Two lines in the data below mark the range: the one with "(** [if (rc)] on" and the one with "s]> (states h)". Return both, along with every line between them, exactly.

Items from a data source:
*** Block opens ***

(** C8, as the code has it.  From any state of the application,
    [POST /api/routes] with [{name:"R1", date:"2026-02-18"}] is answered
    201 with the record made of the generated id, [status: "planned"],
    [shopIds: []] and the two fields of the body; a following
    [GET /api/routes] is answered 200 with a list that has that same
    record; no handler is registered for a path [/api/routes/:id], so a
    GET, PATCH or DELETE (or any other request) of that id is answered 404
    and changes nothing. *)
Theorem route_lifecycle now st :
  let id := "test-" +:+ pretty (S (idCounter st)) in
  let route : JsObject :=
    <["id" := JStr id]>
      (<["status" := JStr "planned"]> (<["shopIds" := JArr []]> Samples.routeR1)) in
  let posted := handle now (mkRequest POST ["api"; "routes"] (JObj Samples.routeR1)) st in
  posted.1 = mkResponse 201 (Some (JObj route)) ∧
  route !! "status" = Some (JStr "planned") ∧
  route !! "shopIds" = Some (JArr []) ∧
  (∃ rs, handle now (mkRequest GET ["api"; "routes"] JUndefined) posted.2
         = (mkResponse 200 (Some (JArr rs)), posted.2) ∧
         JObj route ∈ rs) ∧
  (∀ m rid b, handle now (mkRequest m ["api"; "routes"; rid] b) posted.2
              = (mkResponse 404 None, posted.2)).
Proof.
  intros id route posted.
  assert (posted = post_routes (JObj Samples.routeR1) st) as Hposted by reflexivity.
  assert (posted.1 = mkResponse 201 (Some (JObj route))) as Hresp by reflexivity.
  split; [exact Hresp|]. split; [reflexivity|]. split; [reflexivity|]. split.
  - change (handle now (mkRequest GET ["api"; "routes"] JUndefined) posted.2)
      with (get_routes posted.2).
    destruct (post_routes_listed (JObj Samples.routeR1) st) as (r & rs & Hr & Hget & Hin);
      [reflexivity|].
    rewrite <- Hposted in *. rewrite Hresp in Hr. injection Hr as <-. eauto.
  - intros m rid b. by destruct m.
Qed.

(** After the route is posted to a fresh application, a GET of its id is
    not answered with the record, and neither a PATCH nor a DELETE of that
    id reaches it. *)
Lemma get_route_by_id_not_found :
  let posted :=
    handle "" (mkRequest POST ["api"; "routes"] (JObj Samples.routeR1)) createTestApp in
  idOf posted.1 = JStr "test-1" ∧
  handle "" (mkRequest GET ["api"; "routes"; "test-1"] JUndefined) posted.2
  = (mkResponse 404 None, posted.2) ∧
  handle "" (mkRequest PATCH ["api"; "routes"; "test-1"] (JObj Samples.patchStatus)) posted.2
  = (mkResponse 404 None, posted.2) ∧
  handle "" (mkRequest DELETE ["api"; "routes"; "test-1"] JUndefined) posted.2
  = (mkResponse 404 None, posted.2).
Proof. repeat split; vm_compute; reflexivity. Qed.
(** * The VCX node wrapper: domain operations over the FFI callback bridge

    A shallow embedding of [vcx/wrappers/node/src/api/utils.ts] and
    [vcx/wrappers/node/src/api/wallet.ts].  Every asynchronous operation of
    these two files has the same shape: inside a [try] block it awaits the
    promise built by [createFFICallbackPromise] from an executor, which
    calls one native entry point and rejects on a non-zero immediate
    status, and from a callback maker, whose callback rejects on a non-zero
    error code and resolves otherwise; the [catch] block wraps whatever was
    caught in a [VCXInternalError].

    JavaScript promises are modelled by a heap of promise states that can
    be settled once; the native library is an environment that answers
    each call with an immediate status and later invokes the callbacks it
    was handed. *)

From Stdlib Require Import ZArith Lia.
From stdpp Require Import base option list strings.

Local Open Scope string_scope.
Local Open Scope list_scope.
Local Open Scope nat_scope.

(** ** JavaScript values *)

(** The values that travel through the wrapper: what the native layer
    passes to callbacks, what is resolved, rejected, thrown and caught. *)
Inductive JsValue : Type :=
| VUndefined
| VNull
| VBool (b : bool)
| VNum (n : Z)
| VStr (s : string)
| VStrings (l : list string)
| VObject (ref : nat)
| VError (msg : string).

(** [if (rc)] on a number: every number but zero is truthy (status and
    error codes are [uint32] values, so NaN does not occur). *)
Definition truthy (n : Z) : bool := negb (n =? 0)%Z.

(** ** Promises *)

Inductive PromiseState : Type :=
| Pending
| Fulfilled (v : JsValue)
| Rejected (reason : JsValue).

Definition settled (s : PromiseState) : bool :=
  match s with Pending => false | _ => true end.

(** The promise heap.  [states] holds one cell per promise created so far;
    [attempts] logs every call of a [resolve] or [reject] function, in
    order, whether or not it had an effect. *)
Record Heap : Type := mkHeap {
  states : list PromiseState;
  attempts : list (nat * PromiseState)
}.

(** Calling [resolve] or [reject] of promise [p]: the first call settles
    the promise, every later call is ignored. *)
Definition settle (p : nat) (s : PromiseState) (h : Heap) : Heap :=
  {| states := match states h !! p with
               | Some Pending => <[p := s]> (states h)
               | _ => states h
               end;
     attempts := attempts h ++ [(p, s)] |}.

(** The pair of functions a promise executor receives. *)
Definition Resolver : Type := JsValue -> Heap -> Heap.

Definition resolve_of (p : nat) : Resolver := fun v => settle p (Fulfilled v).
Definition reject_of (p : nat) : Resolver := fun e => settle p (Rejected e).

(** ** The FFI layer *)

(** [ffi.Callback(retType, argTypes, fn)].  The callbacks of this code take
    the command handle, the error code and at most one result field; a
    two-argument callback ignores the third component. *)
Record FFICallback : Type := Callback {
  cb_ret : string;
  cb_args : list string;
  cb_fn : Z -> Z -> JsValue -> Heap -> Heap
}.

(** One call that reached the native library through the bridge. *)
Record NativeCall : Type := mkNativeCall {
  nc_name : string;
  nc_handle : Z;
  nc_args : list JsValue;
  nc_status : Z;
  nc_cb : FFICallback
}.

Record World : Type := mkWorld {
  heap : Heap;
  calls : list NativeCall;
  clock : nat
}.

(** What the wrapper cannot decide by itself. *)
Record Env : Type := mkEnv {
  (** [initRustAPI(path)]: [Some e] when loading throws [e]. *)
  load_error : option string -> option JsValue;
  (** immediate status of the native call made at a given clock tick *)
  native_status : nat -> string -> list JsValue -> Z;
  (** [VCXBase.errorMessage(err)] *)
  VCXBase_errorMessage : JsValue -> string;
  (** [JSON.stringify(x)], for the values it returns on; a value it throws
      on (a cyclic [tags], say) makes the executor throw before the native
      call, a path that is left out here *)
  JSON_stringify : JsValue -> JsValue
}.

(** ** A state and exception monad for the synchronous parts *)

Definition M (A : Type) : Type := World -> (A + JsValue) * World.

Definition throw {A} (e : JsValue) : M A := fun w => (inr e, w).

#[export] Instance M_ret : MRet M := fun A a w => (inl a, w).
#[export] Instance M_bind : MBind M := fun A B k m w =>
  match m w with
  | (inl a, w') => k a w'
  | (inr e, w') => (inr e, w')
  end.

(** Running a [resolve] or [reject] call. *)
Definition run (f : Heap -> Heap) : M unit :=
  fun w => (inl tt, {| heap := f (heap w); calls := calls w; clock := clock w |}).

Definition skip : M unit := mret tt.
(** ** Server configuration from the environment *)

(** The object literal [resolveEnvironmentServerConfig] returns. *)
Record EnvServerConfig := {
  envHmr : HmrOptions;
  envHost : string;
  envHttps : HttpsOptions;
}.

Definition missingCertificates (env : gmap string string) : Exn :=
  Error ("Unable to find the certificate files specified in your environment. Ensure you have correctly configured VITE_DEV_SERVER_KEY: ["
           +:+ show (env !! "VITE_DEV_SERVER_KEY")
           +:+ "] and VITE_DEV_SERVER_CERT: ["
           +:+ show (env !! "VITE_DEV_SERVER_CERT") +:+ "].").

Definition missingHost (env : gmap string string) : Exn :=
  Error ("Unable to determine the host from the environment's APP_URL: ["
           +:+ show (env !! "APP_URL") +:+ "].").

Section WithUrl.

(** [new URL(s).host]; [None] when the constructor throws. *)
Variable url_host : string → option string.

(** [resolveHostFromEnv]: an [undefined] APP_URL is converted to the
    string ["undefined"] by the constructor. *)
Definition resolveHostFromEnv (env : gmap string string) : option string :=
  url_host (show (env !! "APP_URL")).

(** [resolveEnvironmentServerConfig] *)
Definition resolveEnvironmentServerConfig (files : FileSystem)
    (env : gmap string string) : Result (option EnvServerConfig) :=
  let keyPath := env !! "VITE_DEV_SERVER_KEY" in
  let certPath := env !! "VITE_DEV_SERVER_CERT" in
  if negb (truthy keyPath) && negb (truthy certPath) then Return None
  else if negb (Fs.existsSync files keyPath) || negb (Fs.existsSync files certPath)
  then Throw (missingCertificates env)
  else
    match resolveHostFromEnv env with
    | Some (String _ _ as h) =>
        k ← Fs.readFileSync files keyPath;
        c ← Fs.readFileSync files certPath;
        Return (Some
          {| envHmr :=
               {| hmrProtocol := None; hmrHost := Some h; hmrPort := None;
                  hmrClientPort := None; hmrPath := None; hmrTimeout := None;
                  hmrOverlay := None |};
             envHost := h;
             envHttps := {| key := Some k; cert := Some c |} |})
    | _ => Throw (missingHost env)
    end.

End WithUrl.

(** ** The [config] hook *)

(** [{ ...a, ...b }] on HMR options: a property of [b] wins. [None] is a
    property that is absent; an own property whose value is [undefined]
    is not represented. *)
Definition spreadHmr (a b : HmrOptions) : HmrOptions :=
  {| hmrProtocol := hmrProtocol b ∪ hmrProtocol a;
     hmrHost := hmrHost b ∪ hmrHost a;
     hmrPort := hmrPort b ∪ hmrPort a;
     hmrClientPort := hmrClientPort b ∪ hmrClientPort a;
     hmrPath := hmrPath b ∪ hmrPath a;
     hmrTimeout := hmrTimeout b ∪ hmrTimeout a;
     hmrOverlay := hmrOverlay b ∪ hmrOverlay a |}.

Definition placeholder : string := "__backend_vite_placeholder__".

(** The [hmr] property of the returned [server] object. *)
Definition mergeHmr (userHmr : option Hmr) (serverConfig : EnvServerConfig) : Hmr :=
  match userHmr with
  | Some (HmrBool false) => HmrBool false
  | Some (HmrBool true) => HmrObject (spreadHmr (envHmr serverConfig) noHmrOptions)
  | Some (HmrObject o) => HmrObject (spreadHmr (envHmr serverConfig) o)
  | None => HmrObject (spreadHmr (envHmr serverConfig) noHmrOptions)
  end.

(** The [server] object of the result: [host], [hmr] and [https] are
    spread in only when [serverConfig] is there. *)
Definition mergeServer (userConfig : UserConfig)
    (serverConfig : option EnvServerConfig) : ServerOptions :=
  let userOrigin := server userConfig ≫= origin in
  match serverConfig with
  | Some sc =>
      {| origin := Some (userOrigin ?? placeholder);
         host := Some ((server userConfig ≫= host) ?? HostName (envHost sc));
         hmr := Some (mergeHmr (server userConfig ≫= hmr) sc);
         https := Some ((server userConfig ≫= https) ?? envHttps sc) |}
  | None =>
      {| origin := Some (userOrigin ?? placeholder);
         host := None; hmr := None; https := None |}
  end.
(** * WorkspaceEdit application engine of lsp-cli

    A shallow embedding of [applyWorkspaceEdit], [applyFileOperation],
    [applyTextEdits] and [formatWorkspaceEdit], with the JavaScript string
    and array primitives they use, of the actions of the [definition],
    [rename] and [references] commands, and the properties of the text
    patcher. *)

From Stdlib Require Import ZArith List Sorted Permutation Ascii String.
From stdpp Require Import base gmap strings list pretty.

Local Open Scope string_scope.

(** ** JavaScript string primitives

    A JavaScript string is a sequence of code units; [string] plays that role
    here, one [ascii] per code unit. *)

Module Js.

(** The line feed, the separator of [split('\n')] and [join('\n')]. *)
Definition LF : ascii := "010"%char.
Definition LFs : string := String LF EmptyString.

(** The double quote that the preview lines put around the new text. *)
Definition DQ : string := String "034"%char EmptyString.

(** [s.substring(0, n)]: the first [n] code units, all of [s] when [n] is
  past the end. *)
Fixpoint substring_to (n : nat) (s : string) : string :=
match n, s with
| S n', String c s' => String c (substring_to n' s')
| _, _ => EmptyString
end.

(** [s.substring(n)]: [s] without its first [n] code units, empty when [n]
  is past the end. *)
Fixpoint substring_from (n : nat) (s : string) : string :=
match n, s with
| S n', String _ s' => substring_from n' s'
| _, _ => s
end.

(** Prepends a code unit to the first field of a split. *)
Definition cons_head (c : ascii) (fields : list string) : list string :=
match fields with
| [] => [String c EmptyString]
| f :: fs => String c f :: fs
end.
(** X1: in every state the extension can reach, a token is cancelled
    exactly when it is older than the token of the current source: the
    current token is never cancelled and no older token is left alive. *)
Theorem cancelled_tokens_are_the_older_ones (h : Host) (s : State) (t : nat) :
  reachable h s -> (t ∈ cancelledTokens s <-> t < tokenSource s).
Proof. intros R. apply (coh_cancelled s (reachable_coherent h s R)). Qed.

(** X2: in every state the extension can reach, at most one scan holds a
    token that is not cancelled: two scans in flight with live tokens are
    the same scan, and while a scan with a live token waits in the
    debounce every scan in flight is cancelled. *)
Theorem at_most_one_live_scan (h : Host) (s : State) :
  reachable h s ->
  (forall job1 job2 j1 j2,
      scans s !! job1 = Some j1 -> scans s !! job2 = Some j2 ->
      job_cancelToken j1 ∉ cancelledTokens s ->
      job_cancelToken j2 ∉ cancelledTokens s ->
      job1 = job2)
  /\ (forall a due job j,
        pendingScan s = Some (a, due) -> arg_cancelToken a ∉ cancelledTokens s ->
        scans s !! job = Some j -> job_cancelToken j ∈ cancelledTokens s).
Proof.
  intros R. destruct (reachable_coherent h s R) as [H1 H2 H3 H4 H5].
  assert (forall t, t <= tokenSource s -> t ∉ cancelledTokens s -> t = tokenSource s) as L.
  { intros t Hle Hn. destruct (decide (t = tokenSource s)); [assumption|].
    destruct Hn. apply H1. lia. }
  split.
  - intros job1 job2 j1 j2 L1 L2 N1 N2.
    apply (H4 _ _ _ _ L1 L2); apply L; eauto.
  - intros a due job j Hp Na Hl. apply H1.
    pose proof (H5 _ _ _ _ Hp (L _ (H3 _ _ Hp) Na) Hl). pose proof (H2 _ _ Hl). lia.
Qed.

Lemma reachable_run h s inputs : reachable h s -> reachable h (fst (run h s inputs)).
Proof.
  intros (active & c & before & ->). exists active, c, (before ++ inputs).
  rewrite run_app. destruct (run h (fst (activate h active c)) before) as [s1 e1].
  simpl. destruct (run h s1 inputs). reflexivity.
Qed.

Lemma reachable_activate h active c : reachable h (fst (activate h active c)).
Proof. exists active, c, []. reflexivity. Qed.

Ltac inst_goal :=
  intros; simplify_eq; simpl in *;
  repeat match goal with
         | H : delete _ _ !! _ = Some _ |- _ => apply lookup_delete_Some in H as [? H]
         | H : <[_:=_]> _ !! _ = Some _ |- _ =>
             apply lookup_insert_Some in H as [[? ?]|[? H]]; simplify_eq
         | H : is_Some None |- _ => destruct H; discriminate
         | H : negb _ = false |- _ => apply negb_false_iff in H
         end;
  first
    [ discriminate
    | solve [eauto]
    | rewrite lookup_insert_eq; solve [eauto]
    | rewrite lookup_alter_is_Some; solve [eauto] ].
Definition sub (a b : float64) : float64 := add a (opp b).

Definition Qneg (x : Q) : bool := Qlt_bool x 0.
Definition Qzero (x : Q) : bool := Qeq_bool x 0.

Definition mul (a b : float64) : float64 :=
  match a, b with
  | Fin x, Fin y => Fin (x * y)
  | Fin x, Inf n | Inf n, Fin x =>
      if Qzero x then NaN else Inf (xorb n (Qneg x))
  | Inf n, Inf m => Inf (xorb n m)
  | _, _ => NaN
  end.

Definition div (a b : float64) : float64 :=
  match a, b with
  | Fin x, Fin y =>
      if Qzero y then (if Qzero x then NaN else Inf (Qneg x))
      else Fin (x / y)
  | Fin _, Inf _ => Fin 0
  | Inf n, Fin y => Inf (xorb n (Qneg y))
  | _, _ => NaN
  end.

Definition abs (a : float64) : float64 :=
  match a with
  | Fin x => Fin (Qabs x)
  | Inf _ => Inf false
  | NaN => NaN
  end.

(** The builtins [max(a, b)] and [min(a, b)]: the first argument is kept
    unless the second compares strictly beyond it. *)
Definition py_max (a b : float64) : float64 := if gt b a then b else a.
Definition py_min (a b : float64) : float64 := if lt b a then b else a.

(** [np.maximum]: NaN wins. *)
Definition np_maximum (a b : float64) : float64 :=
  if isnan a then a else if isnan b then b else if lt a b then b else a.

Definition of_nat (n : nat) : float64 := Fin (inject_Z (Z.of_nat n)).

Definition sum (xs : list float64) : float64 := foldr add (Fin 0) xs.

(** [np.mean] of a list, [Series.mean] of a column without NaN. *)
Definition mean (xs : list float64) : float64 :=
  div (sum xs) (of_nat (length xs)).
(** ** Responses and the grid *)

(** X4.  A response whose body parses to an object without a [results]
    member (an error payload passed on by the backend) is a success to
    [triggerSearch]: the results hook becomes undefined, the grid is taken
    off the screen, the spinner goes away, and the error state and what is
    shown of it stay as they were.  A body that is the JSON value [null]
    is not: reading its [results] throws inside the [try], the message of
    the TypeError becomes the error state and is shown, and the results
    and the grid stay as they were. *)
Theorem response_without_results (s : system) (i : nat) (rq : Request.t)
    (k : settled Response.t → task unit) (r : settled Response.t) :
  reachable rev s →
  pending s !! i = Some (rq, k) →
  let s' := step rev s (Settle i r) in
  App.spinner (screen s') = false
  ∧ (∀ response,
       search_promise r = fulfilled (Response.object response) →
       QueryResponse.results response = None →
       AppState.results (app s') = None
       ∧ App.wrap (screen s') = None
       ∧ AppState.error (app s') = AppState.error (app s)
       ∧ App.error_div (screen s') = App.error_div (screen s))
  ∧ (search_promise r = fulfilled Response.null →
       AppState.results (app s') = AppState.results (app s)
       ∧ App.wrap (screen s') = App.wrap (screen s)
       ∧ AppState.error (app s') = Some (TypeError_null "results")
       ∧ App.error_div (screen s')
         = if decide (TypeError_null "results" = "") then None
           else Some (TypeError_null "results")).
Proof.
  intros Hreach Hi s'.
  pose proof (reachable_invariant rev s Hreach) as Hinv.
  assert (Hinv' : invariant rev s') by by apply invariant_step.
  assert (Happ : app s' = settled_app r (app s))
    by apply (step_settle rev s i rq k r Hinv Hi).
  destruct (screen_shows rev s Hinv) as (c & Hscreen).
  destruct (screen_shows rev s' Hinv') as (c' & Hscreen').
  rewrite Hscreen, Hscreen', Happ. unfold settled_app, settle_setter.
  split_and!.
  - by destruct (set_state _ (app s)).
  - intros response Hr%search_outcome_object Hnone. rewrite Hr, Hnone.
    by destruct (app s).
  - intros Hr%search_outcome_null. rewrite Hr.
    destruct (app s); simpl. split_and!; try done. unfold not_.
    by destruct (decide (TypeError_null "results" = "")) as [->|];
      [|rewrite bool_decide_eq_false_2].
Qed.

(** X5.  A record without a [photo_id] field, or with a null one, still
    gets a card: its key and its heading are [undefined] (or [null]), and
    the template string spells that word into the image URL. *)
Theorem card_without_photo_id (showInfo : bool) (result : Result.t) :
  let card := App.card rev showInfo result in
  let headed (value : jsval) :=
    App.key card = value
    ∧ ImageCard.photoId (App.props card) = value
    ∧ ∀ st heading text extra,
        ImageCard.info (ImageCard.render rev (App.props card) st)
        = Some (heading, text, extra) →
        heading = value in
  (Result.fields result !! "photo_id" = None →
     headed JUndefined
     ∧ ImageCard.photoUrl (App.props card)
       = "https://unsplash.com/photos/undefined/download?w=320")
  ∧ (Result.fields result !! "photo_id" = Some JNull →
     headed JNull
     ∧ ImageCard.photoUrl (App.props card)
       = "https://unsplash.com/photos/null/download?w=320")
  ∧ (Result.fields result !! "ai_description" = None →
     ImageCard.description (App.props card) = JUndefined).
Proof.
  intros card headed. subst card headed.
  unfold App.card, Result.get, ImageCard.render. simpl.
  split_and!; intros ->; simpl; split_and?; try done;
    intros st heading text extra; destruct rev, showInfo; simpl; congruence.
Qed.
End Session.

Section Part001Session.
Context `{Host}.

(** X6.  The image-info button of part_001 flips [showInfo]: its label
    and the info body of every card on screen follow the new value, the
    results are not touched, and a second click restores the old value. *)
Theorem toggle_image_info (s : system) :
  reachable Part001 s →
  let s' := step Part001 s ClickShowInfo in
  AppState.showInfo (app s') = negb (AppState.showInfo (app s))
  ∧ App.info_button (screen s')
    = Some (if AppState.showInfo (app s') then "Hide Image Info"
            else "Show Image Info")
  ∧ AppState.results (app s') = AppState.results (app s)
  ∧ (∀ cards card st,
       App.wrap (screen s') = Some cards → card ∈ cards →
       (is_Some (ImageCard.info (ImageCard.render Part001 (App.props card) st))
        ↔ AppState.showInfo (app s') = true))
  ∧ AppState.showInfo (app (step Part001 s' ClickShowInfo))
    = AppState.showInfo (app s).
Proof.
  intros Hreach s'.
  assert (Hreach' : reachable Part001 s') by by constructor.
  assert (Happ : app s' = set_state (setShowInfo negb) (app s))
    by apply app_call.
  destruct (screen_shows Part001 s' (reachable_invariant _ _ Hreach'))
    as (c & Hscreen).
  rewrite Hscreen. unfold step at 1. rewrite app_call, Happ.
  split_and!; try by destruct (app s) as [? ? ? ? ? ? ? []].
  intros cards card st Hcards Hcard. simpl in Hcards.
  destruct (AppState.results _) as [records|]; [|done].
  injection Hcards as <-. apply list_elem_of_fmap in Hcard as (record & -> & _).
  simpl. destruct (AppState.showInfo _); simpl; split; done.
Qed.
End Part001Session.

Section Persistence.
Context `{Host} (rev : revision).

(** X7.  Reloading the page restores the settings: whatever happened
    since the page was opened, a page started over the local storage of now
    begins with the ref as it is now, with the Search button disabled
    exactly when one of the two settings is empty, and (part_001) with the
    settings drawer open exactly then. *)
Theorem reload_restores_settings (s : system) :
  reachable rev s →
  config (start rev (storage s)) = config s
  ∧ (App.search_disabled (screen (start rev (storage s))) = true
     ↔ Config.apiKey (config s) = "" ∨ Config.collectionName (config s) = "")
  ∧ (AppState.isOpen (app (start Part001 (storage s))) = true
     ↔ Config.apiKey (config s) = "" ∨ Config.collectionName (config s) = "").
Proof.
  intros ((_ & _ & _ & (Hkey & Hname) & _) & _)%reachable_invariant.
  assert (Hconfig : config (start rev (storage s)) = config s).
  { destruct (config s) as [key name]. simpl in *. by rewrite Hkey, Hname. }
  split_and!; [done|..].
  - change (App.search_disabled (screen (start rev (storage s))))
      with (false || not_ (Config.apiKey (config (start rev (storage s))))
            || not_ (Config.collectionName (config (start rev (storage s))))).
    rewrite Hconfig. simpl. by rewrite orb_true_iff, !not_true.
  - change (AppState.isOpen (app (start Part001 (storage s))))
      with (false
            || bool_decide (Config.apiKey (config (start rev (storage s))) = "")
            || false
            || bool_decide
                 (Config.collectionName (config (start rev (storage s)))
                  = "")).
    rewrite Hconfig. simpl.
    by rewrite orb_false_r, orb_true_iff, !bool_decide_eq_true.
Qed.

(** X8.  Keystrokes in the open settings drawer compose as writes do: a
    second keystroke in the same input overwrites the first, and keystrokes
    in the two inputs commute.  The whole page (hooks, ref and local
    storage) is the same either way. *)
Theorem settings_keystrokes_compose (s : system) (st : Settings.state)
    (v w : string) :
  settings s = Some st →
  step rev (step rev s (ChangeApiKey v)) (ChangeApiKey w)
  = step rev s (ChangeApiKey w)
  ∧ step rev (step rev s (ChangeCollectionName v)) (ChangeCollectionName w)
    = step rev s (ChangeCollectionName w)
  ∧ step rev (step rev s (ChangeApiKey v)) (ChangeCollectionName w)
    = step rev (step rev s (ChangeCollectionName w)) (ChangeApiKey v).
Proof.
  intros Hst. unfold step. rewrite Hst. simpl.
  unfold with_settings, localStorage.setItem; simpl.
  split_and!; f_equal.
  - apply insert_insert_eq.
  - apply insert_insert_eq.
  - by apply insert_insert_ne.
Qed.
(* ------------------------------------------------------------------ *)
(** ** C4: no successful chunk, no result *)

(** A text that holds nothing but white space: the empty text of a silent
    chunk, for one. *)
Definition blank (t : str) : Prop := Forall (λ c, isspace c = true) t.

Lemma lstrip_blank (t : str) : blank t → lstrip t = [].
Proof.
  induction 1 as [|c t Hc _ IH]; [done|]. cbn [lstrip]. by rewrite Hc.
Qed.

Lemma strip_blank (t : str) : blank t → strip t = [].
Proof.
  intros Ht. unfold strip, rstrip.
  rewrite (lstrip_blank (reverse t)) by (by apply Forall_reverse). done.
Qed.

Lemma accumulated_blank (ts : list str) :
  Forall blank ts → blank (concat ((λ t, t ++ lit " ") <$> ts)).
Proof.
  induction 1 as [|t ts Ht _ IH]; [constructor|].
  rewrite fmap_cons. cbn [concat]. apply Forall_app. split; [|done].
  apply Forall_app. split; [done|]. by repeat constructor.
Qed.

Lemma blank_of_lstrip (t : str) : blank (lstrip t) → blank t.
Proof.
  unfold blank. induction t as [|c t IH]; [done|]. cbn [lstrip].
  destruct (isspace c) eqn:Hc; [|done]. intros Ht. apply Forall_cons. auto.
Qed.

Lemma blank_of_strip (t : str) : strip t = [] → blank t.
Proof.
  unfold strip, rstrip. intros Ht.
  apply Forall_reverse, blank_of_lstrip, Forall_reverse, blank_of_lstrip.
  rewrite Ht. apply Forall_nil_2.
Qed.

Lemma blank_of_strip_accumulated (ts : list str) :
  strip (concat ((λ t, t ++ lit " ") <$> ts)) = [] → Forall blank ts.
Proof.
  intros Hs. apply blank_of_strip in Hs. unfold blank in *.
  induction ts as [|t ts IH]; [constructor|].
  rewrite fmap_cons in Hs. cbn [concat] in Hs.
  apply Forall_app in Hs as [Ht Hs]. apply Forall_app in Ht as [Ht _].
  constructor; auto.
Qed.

*** Block closes ***

▸ **ANSWER SECTION**
(** [if (rc)] on a number: every number but zero is truthy (status and
    error codes are [uint32] values, so NaN does not occur). *)
Definition truthy (n : Z) : bool := negb (n =? 0)%Z.

(** ** Promises *)

Inductive PromiseState : Type :=
| Pending
| Fulfilled (v : JsValue)
| Rejected (reason : JsValue).

Definition settled (s : PromiseState) : bool :=
  match s with Pending => false | _ => true end.

(** The promise heap.  [states] holds one cell per promise created so far;
    [attempts] logs every call of a [resolve] or [reject] function, in
    order, whether or not it had an effect. *)
Record Heap : Type := mkHeap {
  states : list PromiseState;
  attempts : list (nat * PromiseState)
}.

(** Calling [resolve] or [reject] of promise [p]: the first call settles
    the promise, every later call is ignored. *)
Definition settle (p : nat) (s : PromiseState) (h : Heap) : Heap :=
  {| states := match states h !! p with
               | Some Pending => <[p := s]> (states h)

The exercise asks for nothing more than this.